Companies Insure Against Cyberattacks
Research
15.05.2025
Representative ZEW Survey About Cybersecurity
Companies in Germany are increasingly taking out cyber insurance to protect themselves against potential damages caused by cybercrime. This is a finding of a recent representative survey conducted by ZEW Mannheim from mid-March to mid-April 2025. Around 1,200 Germany-based companies in the information economy and manufacturing sector participated in the survey.
“Almost one in two companies in the sectors we surveyed has cyber insurance to protect against cyberattacks and the damage they may cause. Nevertheless, the prevalence of such insurance varies significantly depending on the industry and the company size,” explains Dr. Daniel Erdsiek, head of the survey and researcher in ZEW’s “Digital Economy” Research Unit. In the event of an incident, cyber insurance can cover internal and third-party damage and provide support from IT specialists, lawyers and PR experts.

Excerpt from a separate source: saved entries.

Lemma create_survives_dns_failure_witness :
  exists id d w',
    @SubdomainsIndex.handlePost validator_js env_example
      (post owner1 "alice" "A" "10.0.0.5") 1000 reply_down world0
    = (Js.Normal (created id d), w')
    /\ subdomains world0 !! id = None
    /\ subdomains w' !! id = Some d
    /\ Firestore.subdomainName d = "alice"
    /\ Firestore.targetUrl d = "10.0.0.5"
    /\ Firestore.recordType d = "A"
    /\ Firestore.userId d = "owner1"
    /\ Firestore.status d = Firestore.approved
    /\ Firestore.dnsCreated d = false
    /\ Firestore.dnsError d = Some "fetch failed".
Proof.
  apply (@create_survives_dns_failure validator_js env_example
           (post owner1 "alice" "A" "10.0.0.5") 1000 reply_down world0
           "alice" "A" "10.0.0.5" "fetch failed").
  - vm_compute. reflexivity.
  - split; [reflexivity |]. split; [reflexivity |]. left. split; reflexivity.
  - apply world0_free.
  - reflexivity.
Defined.

Lemma first_create_alice :
  @SubdomainsIndex.handlePost validator_js env_example
    (post owner1 "alice" "A" "10.0.0.5") 1000 reply_ok world0
  = (Js.Normal (created "0" alice_record), world1).
Proof. vm_compute. reflexivity. Qed.

Lemma world1_alice : subdomains world1 !! "0" = Some alice_record.
Proof. vm_compute. reflexivity. Qed.

(** C2 fails as stated: the second create call has the same normalized
    label as the first, which succeeded and was not deleted, but its target
    is not an IPv4 address, and it is rejected with 400 "Invalid IPv4
    address", not with LabelTaken. *)
Lemma second_create_invalid_target :
  let first := @SubdomainsIndex.handlePost validator_js env_example
                 (post owner1 "alice" "A" "10.0.0.5") 1000 reply_ok world0 in
  let second := @SubdomainsIndex.handlePost validator_js env_example
                  (post owner2 " Alice " "A" "10.0.0.999") 2000 reply_ok first.2 in
  first.1 = Js.Normal (created "0" alice_record)
  /\ subdomains first.2 !! "0" = Some alice_record
  /\ Validation.validateSubdomainName (Js.Str " Alice ")
     = Js.Normal (Validation.Valid (Firestore.subdomainName alice_record))
  /\ second.1 = Js.Normal (failed 400 "Invalid IPv4 address")
  /\ second.1 <> Js.Normal (failed 409 "This subdomain is already taken").
Proof.
  cbv zeta. repeat split; try (vm_compute; reflexivity).
  vm_compute. discriminate.
Qed.
(** With a positive maximum [m] of which [k] answers are used up, the
    loop returns within [m - k] retries: with the provider of the first
    attempt that succeeds, or with the error of the last attempt when
    every attempt has failed. *)
Lemma retry_loop_bounded providerID config (m : N) :
  (0 < m)%N ->
  forall (d : nat) (k : N) (fuel : nat) s idp0,
    (k <= m)%N -> d = N.to_nat m - N.to_nat k -> S d <= fuel ->
    exists err s' idp retries,
      retry_loop (newProviderAttempt config) (notifyRetry env providerID)
        (@timerWait AuthSt oidc_Provider Sto) fuel (retryPolicy m k) (s, idp0)
      = Some (err, (s', idp)) /\
      retries <= d /\
      only_retried (URL config) retries s s' /\
      (forall i, i < retries ->
         is_ok (oidc_NewProvider s (netCalls s + i) (URL config)) = false) /\
      match err with
      | None => exists p, idp = Some p /\
                  oidc_NewProvider s (netCalls s + retries) (URL config) = Ok p
      | Some e => retries = d /\
                  oidc_NewProvider s (netCalls s + retries) (URL config) = Err e
      end.
Proof.
  intros Hm. induction d as [|d IH]; intros k fuel s idp0 Hk Hd Hfuel.
  - destruct fuel as [|fuel]; [lia|]. simpl.
    unfold newProviderAttempt at 1. simpl.
    destruct (oidc_NewProvider s (netCalls s) (URL config)) as [p|e] eqn:Hnet.
    + exists None, (set_netCalls (S (netCalls s)) (emit (EvNewProvider (URL config)) s)),
        (Some p), 0.
      split; [reflexivity|]. split; [lia|]. split.
      { unfold only_retried. simpl. repeat split; auto. lia. }
      split; [intros i Hi; lia|].
      exists p. split; [reflexivity|]. rewrite Nat.add_0_r. exact Hnet.
    + assert (Hkm : k = m) by lia. subst k.
      replace (0 <? m)%N with true by (symmetry; apply N.ltb_lt; exact Hm).
      replace (m <=? m)%N with true by (symmetry; apply N.leb_le; lia).
      exists (Some e), (set_netCalls (S (netCalls s)) (emit (EvNewProvider (URL config)) s)),
        None, 0.
      split; [reflexivity|]. split; [lia|]. split.
      { unfold only_retried. simpl. repeat split; auto. lia. }
      split; [intros i Hi; lia|].
      split; [reflexivity|]. rewrite Nat.add_0_r. exact Hnet.
  - destruct fuel as [|fuel]; [lia|]. simpl.
    unfold newProviderAttempt at 1. simpl.
    destruct (oidc_NewProvider s (netCalls s) (URL config)) as [p|e] eqn:Hnet.
    + exists None, (set_netCalls (S (netCalls s)) (emit (EvNewProvider (URL config)) s)),
        (Some p), 0.
      split; [reflexivity|]. split; [lia|]. split.
      { unfold only_retried. simpl. repeat split; auto. lia. }
      split; [intros i Hi; lia|].
      exists p. split; [reflexivity|]. rewrite Nat.add_0_r. exact Hnet.
    + replace (0 <? m)%N with true by (symmetry; apply N.ltb_lt; exact Hm).
      replace (m <=? k)%N with false by (symmetry; apply N.leb_gt; lia).
      set (s1 := fst (timerWait Backoff.Second
                        (notifyRetry env providerID e Backoff.Second
                           (set_netCalls (S (netCalls s))
                              (emit (EvNewProvider (URL config)) s), None)))).
      destruct (IH (k + 1)%N fuel s1 None) as (err & s' & idp & retries & Hrun & Hle & Hfr & Hfail & Hout);
        [lia|lia|lia|].
      exists err, s', idp, (S retries).
      split; [exact Hrun|]. split; [lia|]. split.
      { eapply only_retried_one_more; [..|exact Hfr]; try reflexivity.
        subst s1. simpl. rewrite <- app_assoc. reflexivity. }
      assert (Hnet1 : netCalls s1 = S (netCalls s)) by reflexivity.
      assert (Horc : oidc_NewProvider s1 = oidc_NewProvider s) by reflexivity.
      split.
      { intros i Hi. destruct i as [|i].
        - rewrite Nat.add_0_r, Hnet. reflexivity.
        - specialize (Hfail i ltac:(lia)). rewrite Horc, Hnet1 in Hfail.
          replace (netCalls s + S i) with (S (netCalls s) + i) by lia. exact Hfail. }
      rewrite Horc, Hnet1 in Hout.
      replace (netCalls s + S retries) with (S (netCalls s) + retries) by lia.
      destruct err as [e'|].
      * destruct Hout as [Hr Ho]. split; [lia|exact Ho].
      * exact Hout.
Qed.

(** The policy either stops or asks for one second. *)
Lemma retryPolicy_next (m k : N) :
  NextBackOff (retryPolicy m k) = (None, retryPolicy m k) \/
  exists k', NextBackOff (retryPolicy m k) = (Some Backoff.Second, retryPolicy m k').
Proof.
  simpl. destruct (0 <? m)%N.
  - destruct (m <=? k)%N; [left; reflexivity|right; eexists; reflexivity].
  - right; eexists; reflexivity.
Qed.

(** Whenever the loop returns, whatever the maximum, it has made some
    attempts with waits of one second between them and nothing else. *)
Lemma retry_loop_trace providerID config (m : N) :
  forall (fuel : nat) (k : N) s idp0 err s' idp,
    retry_loop (newProviderAttempt config) (notifyRetry env providerID)
      (@timerWait AuthSt oidc_Provider Sto) fuel (retryPolicy m k) (s, idp0)
    = Some (err, (s', idp)) ->
    exists retries, only_retried (URL config) retries s s'.
Proof.
  induction fuel as [|fuel IH]; intros k s idp0 err s' idp Hrun; [discriminate|].
  cbn [retry_loop] in Hrun.
  unfold newProviderAttempt at 1 in Hrun. cbn [fst] in Hrun.
  destruct (oidc_NewProvider _ _ _) as [p|e] eqn:Hnet.
  - inversion Hrun; subst. exists 0. unfold only_retried. simpl.
    repeat split; auto. lia.
  - destruct (retryPolicy_next m k) as [Hstop|[k' Hnext]].
    + rewrite Hstop in Hrun. inversion Hrun; subst. exists 0.
      unfold only_retried. simpl. repeat split; auto. lia.
    + rewrite Hnext in Hrun. apply IH in Hrun. destruct Hrun as [n Hfr].
      exists (S n). eapply only_retried_one_more; [..|exact Hfr]; try reflexivity.
      simpl. rewrite <- app_assoc. reflexivity.
Qed.

(** With a maximum of zero the policy never stops: while the network
    refuses, the loop goes on. *)
Lemma retry_loop_unbounded providerID config :
  forall (fuel : nat) (k : N) s idp0,
    (forall n, is_ok (oidc_NewProvider s n (URL config)) = false) ->
    retry_loop (newProviderAttempt config) (notifyRetry env providerID)
      (@timerWait AuthSt oidc_Provider Sto) fuel (retryPolicy 0 k) (s, idp0)
    = None.
Proof.
  induction fuel as [|fuel IH]; intros k s idp0 Hoff; [reflexivity|].
  cbn [retry_loop]. unfold newProviderAttempt at 1. cbn [fst].
  specialize (Hoff (netCalls s)) as Hnow.
  change (oidc_NewProvider (emit (EvNewProvider (URL config)) s))
    with (oidc_NewProvider s).
  change (netCalls (emit (EvNewProvider (URL config)) s)) with (netCalls s).
  destruct (oidc_NewProvider s (netCalls s) (URL config)) as [p|e]; [discriminate|].
  apply IH. exact Hoff.
Qed.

Larger companies more likely to be insured
The number of cyberattacks faced by businesses has been rising steadily for years. The trend is driven by various factors. For instance, geopolitical tensions have led to state-sponsored cyberattacks; more sophisticated technologies have become accessible to criminal actors; and the rise of flexible working arrangements, such as remote working, has created new vulnerabilities.
In the information economy, around half of the companies have taken out a cyber insurance. The uptake of such insurance increases with company size. “Around two-thirds of large businesses – with at least 100 employees – have cyber insurance. Among medium-sized enterprises (20 to 99 employees) the figure stands at 59 per cent, while only 46 per cent of small enterprises are insured,” explains Dr. Thomas Niebel, also a researcher in the “Digital Economy” unit and co-author of the study. The higher rate among larger companies can be explained by their greater exposure to cyberattacks. Across all company sizes, around one in five businesses is planning to take out cyber insurance in the future.
Highest uptake in the chemical and pharmaceutical industries
Compared with the information economy, the uptake of cyber insurance in the manufacturing sector depends even more on company size. Only around one third of small enterprises (5 to 19 employees) currently have an insurance. This percentage rises to 47 per cent among medium-sized enterprises and to 64 per cent for large businesses.
“In addition to company size, the industry affiliation also plays a key role in the prevalence of cyber insurance,” Niebel says. “Uptake is especially high in the chemical and pharmaceutical industries, where 58 per cent of companies are insured. This might be due to specific security requirements and particularly high financial losses in the event of IT system failures”. Among the knowledge-intensive service providers and companies in the mechanical engineering and vehicle manufacturing industries as well as in the ICT sector, around half are covered by cyber insurance. By a clear margin, cyber insurance is least common among media service providers, with only 26 per cent having coverage.
Prevention remains important
Prevention remains essential, Erdsiek explains. “Companies can protect themselves against cyberattacks through targeted measures. These include technical security tools such as firewalls and anti-virus software, as well as regular data backups and staff training to raise awareness of security behaviour. Cyber insurance can therefore only complement processes in place for the protection against cybercrime and similar risks by supporting companies in the event of actual damage with the agreed services.
About the survey
ZEW Mannheim surveyed around 1,200 companies in Germany from mid-March until mid-April 2025. The participants are companies from the manufacturing industry and the information economy, which comprises information and communication technologies (ICT), media service providers and knowledge-intensive service providers such as architectural and engineering firms.